───── The input ─────

(** X8. After every run that leaves the upload form on screen with a file
    chosen, submitting a text that parses to at least one question starts a
    quiz: the pool is the parse, the sample has [min numQuestions P]
    questions, which is at least one as the requested count is 3, 5, 7 or
    10, the cursor is on the first of them, no answer is recorded and no
    error is shown. *)
Theorem submit_starts_quiz
    (actions : list (Action Rand)) (r : Rand) (quiz : jsstring) :
  let s := run sort_random initial_state actions in
  upload_visible s = true ->
  file s <> None ->
  parseQuizText quiz <> [] ->
  let s' := step sort_random s (Submit r (Quiz quiz)) in
  phase s' = InProgress
  /\ fullQuizData s' = parseQuizText quiz
  /\ length (currentQuiz s')
     = Nat.min (Z.to_nat (numQuestions s)) (length (parseQuizText quiz))
  /\ 1 <= length (currentQuiz s')
  /\ currentQuestionIndex s' = 0
  /\ userAnswers s' = []
  /\ error s' = [].
Proof.
  intros s Hv Hf Hparse s'.
  destruct (form_at_rest_run actions) as [Hl Hn]. fold s in Hl, Hn.
  destruct (file s) as [f|] eqn:Ef; [|congruence].
  assert (E : s' = handleSubmit sort_random r (Quiz quiz) s).
  { subst s'. cbn [step]. now rewrite Hv, Hl, Ef. }
  assert (Hlen : length (currentQuiz s')
                 = Nat.min (Z.to_nat (numQuestions s)) (length (parseQuizText quiz))).
  { rewrite E. unfold handleSubmit, submit_try. rewrite Ef.
    destruct (parseQuizText quiz) as [|q pool] eqn:Ep; [congruence|].
    cbn. rewrite slice0_firstn by (destruct Hn as [<-|[<-|[<-|[<-|[]]]]]; lia).
    rewrite length_firstn, <- (Permutation_length (sort_permutes r (q :: pool))).
    reflexivity. }
  assert (Hpos : 1 <= length (currentQuiz s')).
  { rewrite Hlen. destruct (parseQuizText quiz); [congruence|].
    cbn [length]. destruct Hn as [<-|[<-|[<-|[<-|[]]]]]; lia. }
  split; [|split; [|split; [exact Hlen|split; [exact Hpos|]]]].
  - unfold phase.
    replace (showResults s') with false.
    + replace (currentQuestionIndex s') with 0.
      * destruct (currentQuiz s'); [cbn in Hpos; lia|reflexivity].
      * rewrite E. unfold handleSubmit, submit_try. rewrite Ef.
        destruct (length (parseQuizText quiz) =? 0)%nat; reflexivity.
    + rewrite E. unfold handleSubmit, submit_try. rewrite Ef.
      destruct (length (parseQuizText quiz) =? 0)%nat; reflexivity.
  - rewrite E. unfold handleSubmit, submit_try. rewrite Ef.
    destruct (parseQuizText quiz) as [|q pool]; [congruence|reflexivity].
  - rewrite E. unfold handleSubmit, submit_try. rewrite Ef.
    destruct (parseQuizText quiz) as [|q pool]; [congruence|]. cbn. repeat split.
Qed.

End SessionInvariantFacts.

Section SessionInvariantSamples.
Import JS Parser Grammar Session.

Lemma results_only_when_all_answered_sample :
  let s := run insertion_shuffle initial_state sample_run in
  showResults s = true
  /\ forall q, In q (currentQuiz s) -> exists a, find_answer (id q) (userAnswers s) = Some a.
Proof.
  assert (H : showResults (run insertion_shuffle initial_state sample_run) = true)
    by (vm_compute; reflexivity).
  split; [exact H|].
  exact (results_only_when_all_answered (list bool) insertion_shuffle sample_run H).
Defined.

Lemma sample_always_from_pool_sample :
  (forall r l, Permutation l (insertion_shuffle r l))
  /\ NoDup (map id (currentQuiz (run insertion_shuffle initial_state sample_run))).
Proof.
  split; [exact insertion_shuffle_permutes|].
  destruct (sample_always_from_pool (list bool) insertion_shuffle
              insertion_shuffle_permutes sample_run) as (_ & _ & H).
  exact H.
Defined.

Lemma submit_starts_quiz_sample :
  let s := run insertion_shuffle initial_state [ChooseFile sample_file] in
  (forall r l, Permutation l (insertion_shuffle r l))
  /\ upload_visible s = true
  /\ file s <> None
  /\ parseQuizText sample_quiz <> []
  /\ phase (step insertion_shuffle s (Submit [true; false] (Quiz sample_quiz))) = InProgress
  /\ length (currentQuiz (step insertion_shuffle s (Submit [true; false] (Quiz sample_quiz))))
     = 2.
Proof.
  assert (H1 : upload_visible (run insertion_shuffle initial_state [ChooseFile sample_file])
               = true) by reflexivity.
  assert (H2 : file (run insertion_shuffle initial_state [ChooseFile sample_file]) <> None)
    by (cbn; discriminate).
  assert (H3 : parseQuizText sample_quiz <> []) by (vm_compute; discriminate).
  split; [exact insertion_shuffle_permutes|].
  split; [exact H1|]. split; [exact H2|]. split; [exact H3|].
  destruct (submit_starts_quiz (list bool) insertion_shuffle insertion_shuffle_permutes
              [ChooseFile sample_file] [true; false] sample_quiz H1 H2 H3)
    as (Hp & _ & Hl & _).
  split; [exact Hp|]. rewrite Hl. vm_compute. reflexivity.
Defined.

End SessionInvariantSamples.

(** * Further properties of the parser *)


Lemma split_markers_pieces (s : JS.jsstring) :
  Marker.split_markers s = match Marker.find_marker s with
                           | None => [s]
                           | Some (b, a) => b :: Marker.split_markers a
                           end.
Proof. exact (split_markers_unfold s). Qed.

Section ParserMoreFacts.
Import JS Marker Parser Grammar Rejoin.
(** Inverts the hypotheses that say a fallible computation succeeded. *)
Ltac ok_inv :=
  repeat match goal with
  | H : Err _ = Ok _ |- _ => discriminate H
  | H : Ok _ = Err _ |- _ => discriminate H
  | H : Ok _ = Ok _ |- _ => injection H; clear H; intros; subst
  | H : _ ≫= _ = Ok _ |- _ => let E := fresh "E" in apply res_bind_ok in H as (? & E & H)
  | H : (if ?b then _ else _) = Ok _ |- _ => let E := fresh "E" in destruct b eqn:E
  | H : (match ?o with Some _ => _ | None => _ end) = Ok _ |- _ => let E := fresh "E" in destruct o eqn:E
  | H : (match ?o with Ok _ => _ | Err _ => _ end) = Ok _ |- _ => let E := fresh "E" in destruct o eqn:E
  | H : (let '(_, _) := ?p in _) = Ok _ |- _ => let E := fresh "E" in destruct p eqn:E
  end.

(** A boolean order read as a decidable relation, for the sorts. *)
#[global] Instance bool_rel_dec {A} (le : A → A → bool) (x y : A) : Decision (le x y = true).
Proof. apply _. Defined.
(* ===== verification/TaskProofs.v ===== *)
(** The task queue's life cycle: every storage operation, under every clock and
    every pattern of driver failures, moves a task along an edge of an abstract
    state machine and keeps the invariant that ties tasks to their execution
    records. *)
From S2P Require Import Prelude GoStrings Sql Schema TaskStore.

(** ** The abstract machine *)

Definition terminal (s : string) : Prop := s = "completed" ∨ s = "failed" ∨ s = "cancelled".

Definition claimable (t : AsyncTask.t) : bool :=
  bool_decide (AsyncTask.Status t = "pending") && Z.ltb (AsyncTask.Attempts t) (AsyncTask.MaxAttempts t).

(** The row a successful claim writes. *)
Definition claimed (t : AsyncTask.t) (at_ : Z) : AsyncTask.t :=
  AsyncTask.set_state "running"
    (if bool_decide (AsyncTask.Type_ t = "quark_to_115_import") then AsyncTask.Progress t else 0%Q)
    "" "" (AsyncTask.Attempts t + 1) at_ t.

(** What no operation changes about a stored task. *)
Definition same_identity (t t' : AsyncTask.t) : Prop :=
  AsyncTask.Type_ t' = AsyncTask.Type_ t ∧ AsyncTask.ScheduleID t' = AsyncTask.ScheduleID t ∧
  AsyncTask.Payload t' = AsyncTask.Payload t ∧ AsyncTask.CreatedAt t' = AsyncTask.CreatedAt t.

(** [rec] says whether the operation is the start-up recovery. *)
Inductive task_edge (rec : bool) (t t' : AsyncTask.t) : Prop :=
| edge_claim :
    AsyncTask.Status t = "pending" → (AsyncTask.Attempts t < AsyncTask.MaxAttempts t)%Z →
    AsyncTask.Status t' = "running" → AsyncTask.Attempts t' = (AsyncTask.Attempts t + 1)%Z →
    AsyncTask.MaxAttempts t' = AsyncTask.MaxAttempts t → task_edge rec t t'
| edge_progress :
    AsyncTask.Status t = "running" → AsyncTask.Status t' = "running" →
    AsyncTask.Attempts t' = AsyncTask.Attempts t → AsyncTask.MaxAttempts t' = AsyncTask.MaxAttempts t →
    (AsyncTask.Progress t <= AsyncTask.Progress t')%Q → task_edge rec t t'
| edge_finish :
    AsyncTask.Status t = "running" → terminal (AsyncTask.Status t') →
    AsyncTask.Attempts t' = AsyncTask.Attempts t → AsyncTask.MaxAttempts t' = AsyncTask.MaxAttempts t →
    task_edge rec t t'
| edge_cancel :
    AsyncTask.Status t = "pending" → AsyncTask.Status t' = "cancelled" →
    AsyncTask.Attempts t' = AsyncTask.Attempts t → AsyncTask.MaxAttempts t' = AsyncTask.MaxAttempts t →
    task_edge rec t t'
| edge_requeue :
    rec = true → AsyncTask.Status t = "running" → AsyncTask.Type_ t = "quark_to_115_import" →
    AsyncTask.Status t' = "pending" → AsyncTask.Attempts t' = AsyncTask.Attempts t →
    AsyncTask.MaxAttempts t' = Z.max (AsyncTask.MaxAttempts t) (AsyncTask.Attempts t + 1) →
    task_edge rec t t'.
(* ===== verification/ImportRetry.v ===== *)
(** Resuming and discovering: what [CreateCrossDriveImport] carries over from the
    task it retries, and what [UpsertCrossDriveItem] accepts. *)
From S2P Require Import Prelude GoStrings GoPath Sql Schema TaskStore TaskProofs ImportStore ImportProofs.

(** ** Bulk insertion *)

Definition clash (x y : CrossDriveItem.t) : Prop :=
  CrossDriveItem.SourceFileID x = CrossDriveItem.SourceFileID y
  ∨ CrossDriveItem.RelativePath x = CrossDriveItem.RelativePath y.

Lemma insert_item_ok d r :
  (∀ k x, items d !! k = Some x → CrossDriveItem.TaskID x = CrossDriveItem.TaskID r → ¬ clash x r) →
  insert_item d r = Ok (set_items (<[(items_seq d + 1)%Z := r]> (items d)) (items_seq d + 1)%Z d).
Proof.
  intros Hno. unfold insert_item. rewrite bool_decide_true; [done|]. apply count_where_zero.
  intros k x Hk. unfold item_conflict. destruct (decide (CrossDriveItem.TaskID x = CrossDriveItem.TaskID r)) as [Ht|];
    [|by rewrite bool_decide_false].
  specialize (Hno k x Hk Ht). unfold clash in Hno.
  rewrite (bool_decide_false (CrossDriveItem.SourceFileID x = _)) by tauto.
  rewrite (bool_decide_false (CrossDriveItem.RelativePath x = _)) by tauto. by rewrite andb_false_r.
Qed.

─────

List every line above that contains the word "clash".

Definition clash (x y : CrossDriveItem.t) : Prop :=
  (∀ k x, items d !! k = Some x → CrossDriveItem.TaskID x = CrossDriveItem.TaskID r → ¬ clash x r) →
  specialize (Hno k x Hk Ht). unfold clash in Hno.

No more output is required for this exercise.